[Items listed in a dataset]
•••
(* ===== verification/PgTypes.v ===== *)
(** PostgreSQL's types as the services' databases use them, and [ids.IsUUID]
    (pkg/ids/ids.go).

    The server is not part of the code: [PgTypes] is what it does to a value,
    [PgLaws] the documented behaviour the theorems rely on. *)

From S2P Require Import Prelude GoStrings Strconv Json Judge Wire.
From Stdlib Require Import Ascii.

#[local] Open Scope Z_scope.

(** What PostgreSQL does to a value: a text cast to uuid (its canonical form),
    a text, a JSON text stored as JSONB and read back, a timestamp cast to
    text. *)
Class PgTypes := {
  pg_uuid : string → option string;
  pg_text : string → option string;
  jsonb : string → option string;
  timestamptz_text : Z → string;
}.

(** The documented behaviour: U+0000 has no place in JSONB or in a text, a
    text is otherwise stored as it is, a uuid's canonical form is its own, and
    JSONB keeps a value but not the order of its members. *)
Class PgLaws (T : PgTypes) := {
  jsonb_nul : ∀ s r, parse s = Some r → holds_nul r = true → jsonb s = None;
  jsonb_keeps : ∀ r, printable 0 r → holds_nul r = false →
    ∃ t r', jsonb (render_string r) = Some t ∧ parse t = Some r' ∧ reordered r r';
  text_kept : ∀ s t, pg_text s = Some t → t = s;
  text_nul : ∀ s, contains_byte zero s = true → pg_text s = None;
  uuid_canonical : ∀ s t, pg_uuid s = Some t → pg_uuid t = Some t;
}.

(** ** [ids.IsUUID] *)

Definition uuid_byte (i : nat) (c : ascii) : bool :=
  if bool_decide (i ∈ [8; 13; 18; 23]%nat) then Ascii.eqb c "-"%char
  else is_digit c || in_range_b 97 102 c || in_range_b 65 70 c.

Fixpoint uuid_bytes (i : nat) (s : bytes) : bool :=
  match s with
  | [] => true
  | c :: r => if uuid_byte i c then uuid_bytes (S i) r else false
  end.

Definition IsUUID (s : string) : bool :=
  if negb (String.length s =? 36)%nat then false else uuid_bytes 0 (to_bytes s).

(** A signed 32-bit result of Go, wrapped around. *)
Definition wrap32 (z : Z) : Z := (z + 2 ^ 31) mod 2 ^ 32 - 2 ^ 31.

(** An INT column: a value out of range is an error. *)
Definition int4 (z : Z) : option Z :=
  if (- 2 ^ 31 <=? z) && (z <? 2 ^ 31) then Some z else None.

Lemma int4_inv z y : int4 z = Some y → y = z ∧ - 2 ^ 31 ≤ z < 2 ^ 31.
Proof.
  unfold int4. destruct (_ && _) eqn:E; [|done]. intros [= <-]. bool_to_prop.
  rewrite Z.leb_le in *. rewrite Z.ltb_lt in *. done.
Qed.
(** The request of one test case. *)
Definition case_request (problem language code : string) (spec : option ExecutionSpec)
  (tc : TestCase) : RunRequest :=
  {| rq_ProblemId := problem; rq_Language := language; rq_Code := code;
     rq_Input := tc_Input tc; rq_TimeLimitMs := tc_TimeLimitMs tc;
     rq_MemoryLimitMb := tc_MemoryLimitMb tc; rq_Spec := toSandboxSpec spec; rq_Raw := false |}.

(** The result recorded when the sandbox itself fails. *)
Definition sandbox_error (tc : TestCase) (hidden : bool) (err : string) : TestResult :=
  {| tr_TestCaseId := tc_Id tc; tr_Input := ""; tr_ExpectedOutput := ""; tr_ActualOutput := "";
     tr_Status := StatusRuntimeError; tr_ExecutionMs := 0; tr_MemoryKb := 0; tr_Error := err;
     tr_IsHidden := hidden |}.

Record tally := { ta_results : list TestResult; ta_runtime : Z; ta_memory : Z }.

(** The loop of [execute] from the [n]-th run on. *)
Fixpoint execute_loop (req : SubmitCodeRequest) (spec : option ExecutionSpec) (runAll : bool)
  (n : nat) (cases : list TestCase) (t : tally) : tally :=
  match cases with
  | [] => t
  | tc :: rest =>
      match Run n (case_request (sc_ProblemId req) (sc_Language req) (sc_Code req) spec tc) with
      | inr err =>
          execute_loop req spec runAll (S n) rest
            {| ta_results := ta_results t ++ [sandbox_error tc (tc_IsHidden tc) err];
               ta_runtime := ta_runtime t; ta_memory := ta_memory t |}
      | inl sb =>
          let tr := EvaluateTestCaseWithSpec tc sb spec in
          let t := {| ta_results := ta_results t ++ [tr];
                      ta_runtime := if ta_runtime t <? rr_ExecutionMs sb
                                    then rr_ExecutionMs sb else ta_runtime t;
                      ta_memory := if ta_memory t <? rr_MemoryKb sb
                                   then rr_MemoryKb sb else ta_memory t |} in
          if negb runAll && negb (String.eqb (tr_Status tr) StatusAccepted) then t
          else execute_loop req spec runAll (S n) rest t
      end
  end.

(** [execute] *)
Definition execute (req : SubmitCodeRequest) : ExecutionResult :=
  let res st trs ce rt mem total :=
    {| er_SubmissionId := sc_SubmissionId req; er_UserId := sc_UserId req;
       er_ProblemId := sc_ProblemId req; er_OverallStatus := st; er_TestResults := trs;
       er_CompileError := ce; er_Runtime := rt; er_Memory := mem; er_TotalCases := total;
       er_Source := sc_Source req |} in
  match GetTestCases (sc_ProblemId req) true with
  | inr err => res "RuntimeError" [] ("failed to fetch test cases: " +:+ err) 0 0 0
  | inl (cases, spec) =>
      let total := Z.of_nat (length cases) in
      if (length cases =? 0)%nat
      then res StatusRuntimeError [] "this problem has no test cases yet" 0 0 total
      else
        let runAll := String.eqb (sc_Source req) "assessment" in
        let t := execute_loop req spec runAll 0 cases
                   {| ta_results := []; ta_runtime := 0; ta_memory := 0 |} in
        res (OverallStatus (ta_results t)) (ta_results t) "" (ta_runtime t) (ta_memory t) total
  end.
•••
To do: Lines after the one containing "[PgLaws] the documented" are not wanted; repeat exactly each line above from the first up to and including it.

Finished exercise:
(* ===== verification/PgTypes.v ===== *)
(** PostgreSQL's types as the services' databases use them, and [ids.IsUUID]
    (pkg/ids/ids.go).

    The server is not part of the code: [PgTypes] is what it does to a value,
    [PgLaws] the documented behaviour the theorems rely on. *)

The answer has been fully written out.